======== Supplied records ========

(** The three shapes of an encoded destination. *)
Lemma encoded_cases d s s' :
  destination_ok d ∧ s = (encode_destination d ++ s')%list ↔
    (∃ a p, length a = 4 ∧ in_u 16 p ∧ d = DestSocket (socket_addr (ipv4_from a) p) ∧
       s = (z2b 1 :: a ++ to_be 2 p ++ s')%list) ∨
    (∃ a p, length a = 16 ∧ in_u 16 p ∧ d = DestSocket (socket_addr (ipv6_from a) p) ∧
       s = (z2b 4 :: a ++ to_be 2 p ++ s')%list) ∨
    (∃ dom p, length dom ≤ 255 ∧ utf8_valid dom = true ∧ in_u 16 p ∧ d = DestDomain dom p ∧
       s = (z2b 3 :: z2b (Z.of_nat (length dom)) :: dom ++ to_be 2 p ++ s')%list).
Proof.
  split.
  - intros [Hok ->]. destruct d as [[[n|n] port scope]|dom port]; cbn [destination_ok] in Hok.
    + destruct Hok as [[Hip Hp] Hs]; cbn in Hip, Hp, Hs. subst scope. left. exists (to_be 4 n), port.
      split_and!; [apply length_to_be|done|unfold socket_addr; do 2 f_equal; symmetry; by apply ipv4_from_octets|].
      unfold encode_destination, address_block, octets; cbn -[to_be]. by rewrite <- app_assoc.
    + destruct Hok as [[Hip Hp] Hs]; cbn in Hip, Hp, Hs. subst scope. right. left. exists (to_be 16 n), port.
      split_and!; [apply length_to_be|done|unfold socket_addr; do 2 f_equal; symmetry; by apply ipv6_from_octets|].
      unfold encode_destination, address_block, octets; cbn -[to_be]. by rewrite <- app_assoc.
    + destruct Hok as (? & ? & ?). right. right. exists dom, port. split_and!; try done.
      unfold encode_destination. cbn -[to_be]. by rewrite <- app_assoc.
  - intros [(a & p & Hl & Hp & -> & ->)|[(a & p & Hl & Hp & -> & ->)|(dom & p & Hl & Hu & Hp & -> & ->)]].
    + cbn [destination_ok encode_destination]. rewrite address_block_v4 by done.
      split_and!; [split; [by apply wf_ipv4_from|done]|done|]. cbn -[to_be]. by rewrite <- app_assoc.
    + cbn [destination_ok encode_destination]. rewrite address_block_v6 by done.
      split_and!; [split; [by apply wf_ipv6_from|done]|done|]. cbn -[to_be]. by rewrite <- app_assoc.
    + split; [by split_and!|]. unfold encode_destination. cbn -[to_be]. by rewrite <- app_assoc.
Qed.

========
======== Supplied records ========

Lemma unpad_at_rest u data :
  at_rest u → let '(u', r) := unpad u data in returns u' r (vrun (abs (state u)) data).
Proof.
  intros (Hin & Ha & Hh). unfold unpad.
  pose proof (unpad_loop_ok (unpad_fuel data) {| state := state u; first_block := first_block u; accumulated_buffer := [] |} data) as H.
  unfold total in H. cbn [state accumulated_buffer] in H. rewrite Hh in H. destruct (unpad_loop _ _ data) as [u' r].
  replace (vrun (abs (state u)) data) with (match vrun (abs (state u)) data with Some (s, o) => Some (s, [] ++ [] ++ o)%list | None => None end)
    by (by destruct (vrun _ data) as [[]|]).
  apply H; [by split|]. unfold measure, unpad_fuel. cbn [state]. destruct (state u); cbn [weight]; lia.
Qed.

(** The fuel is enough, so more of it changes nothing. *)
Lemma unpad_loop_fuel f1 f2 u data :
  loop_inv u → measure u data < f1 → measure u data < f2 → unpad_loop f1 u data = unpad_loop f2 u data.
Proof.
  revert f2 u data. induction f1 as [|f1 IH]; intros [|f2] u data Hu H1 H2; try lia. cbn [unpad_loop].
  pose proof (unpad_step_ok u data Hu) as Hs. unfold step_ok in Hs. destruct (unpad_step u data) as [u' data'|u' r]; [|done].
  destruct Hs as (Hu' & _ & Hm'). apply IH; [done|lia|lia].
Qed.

========

The lines above from the one containing "s = (z2b 3 :: z2b" through the one containing "split_and!; [split; [by apply wf_ipv4_from|done]|done|]." are to be set down exactly, and no others.

▶ Output of the exercise:
       s = (z2b 3 :: z2b (Z.of_nat (length dom)) :: dom ++ to_be 2 p ++ s')%list).
Proof.
  split.
  - intros [Hok ->]. destruct d as [[[n|n] port scope]|dom port]; cbn [destination_ok] in Hok.
    + destruct Hok as [[Hip Hp] Hs]; cbn in Hip, Hp, Hs. subst scope. left. exists (to_be 4 n), port.
      split_and!; [apply length_to_be|done|unfold socket_addr; do 2 f_equal; symmetry; by apply ipv4_from_octets|].
      unfold encode_destination, address_block, octets; cbn -[to_be]. by rewrite <- app_assoc.
    + destruct Hok as [[Hip Hp] Hs]; cbn in Hip, Hp, Hs. subst scope. right. left. exists (to_be 16 n), port.
      split_and!; [apply length_to_be|done|unfold socket_addr; do 2 f_equal; symmetry; by apply ipv6_from_octets|].
      unfold encode_destination, address_block, octets; cbn -[to_be]. by rewrite <- app_assoc.
    + destruct Hok as (? & ? & ?). right. right. exists dom, port. split_and!; try done.
      unfold encode_destination. cbn -[to_be]. by rewrite <- app_assoc.
  - intros [(a & p & Hl & Hp & -> & ->)|[(a & p & Hl & Hp & -> & ->)|(dom & p & Hl & Hu & Hp & -> & ->)]].
    + cbn [destination_ok encode_destination]. rewrite address_block_v4 by done.
      split_and!; [split; [by apply wf_ipv4_from|done]|done|]. cbn -[to_be]. by rewrite <- app_assoc.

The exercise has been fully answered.